### TASK TO CARRY OUT
Only one stretch of the data below is needed. Output the lines from the one with "Definition issue (data" up to and including the one with "Definition bob_after_alice : User.t", exactly as they stand.

Collected data entries
______
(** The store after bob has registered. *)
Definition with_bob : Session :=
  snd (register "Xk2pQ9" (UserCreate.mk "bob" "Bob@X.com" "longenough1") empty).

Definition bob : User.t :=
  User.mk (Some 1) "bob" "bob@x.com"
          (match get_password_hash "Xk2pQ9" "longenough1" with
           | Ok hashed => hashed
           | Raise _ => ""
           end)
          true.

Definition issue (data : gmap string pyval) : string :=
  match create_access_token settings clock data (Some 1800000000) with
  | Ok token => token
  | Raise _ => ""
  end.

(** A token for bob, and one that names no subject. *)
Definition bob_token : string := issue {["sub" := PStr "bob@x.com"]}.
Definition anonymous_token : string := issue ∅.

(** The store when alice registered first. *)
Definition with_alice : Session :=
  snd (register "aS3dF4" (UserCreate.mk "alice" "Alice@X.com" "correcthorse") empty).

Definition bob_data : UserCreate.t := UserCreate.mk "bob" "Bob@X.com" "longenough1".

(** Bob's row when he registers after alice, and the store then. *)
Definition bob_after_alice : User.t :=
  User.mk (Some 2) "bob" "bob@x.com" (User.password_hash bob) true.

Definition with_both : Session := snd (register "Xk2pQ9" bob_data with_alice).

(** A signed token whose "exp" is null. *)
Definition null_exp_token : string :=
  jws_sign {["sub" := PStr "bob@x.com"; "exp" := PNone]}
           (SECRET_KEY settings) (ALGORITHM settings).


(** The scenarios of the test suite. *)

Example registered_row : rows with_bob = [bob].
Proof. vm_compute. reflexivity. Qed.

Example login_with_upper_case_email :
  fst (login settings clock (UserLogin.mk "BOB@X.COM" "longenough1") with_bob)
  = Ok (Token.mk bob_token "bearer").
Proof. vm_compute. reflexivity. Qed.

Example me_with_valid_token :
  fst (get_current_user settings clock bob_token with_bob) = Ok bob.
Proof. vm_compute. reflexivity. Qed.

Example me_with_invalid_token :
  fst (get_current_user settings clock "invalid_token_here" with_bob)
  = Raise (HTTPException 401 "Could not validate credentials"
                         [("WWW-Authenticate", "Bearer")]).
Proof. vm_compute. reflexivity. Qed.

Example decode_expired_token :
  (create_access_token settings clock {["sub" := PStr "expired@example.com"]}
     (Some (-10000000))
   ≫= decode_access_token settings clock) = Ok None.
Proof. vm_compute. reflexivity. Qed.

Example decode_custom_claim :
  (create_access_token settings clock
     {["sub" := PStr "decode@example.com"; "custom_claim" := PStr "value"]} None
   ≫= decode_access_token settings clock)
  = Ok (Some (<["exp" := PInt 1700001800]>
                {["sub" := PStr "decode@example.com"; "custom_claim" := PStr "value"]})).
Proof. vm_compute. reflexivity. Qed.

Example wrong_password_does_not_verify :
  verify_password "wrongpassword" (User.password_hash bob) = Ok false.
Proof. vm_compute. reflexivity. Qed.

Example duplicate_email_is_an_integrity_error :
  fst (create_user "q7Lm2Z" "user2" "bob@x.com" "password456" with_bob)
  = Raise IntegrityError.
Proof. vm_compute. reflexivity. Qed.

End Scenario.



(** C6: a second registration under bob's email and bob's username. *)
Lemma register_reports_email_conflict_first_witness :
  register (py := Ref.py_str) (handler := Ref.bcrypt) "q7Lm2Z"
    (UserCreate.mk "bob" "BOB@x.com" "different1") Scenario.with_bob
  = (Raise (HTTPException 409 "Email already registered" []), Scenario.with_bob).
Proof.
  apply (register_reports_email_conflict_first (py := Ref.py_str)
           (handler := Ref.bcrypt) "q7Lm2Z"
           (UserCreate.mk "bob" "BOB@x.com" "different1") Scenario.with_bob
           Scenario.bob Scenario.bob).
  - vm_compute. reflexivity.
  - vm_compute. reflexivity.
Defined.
______
### WRITTEN REPLY
Definition issue (data : gmap string pyval) : string :=
  match create_access_token settings clock data (Some 1800000000) with
  | Ok token => token
  | Raise _ => ""
  end.

(** A token for bob, and one that names no subject. *)
Definition bob_token : string := issue {["sub" := PStr "bob@x.com"]}.
Definition anonymous_token : string := issue ∅.

(** The store when alice registered first. *)
Definition with_alice : Session :=
  snd (register "aS3dF4" (UserCreate.mk "alice" "Alice@X.com" "correcthorse") empty).

Definition bob_data : UserCreate.t := UserCreate.mk "bob" "Bob@X.com" "longenough1".

(** Bob's row when he registers after alice, and the store then. *)
Definition bob_after_alice : User.t :=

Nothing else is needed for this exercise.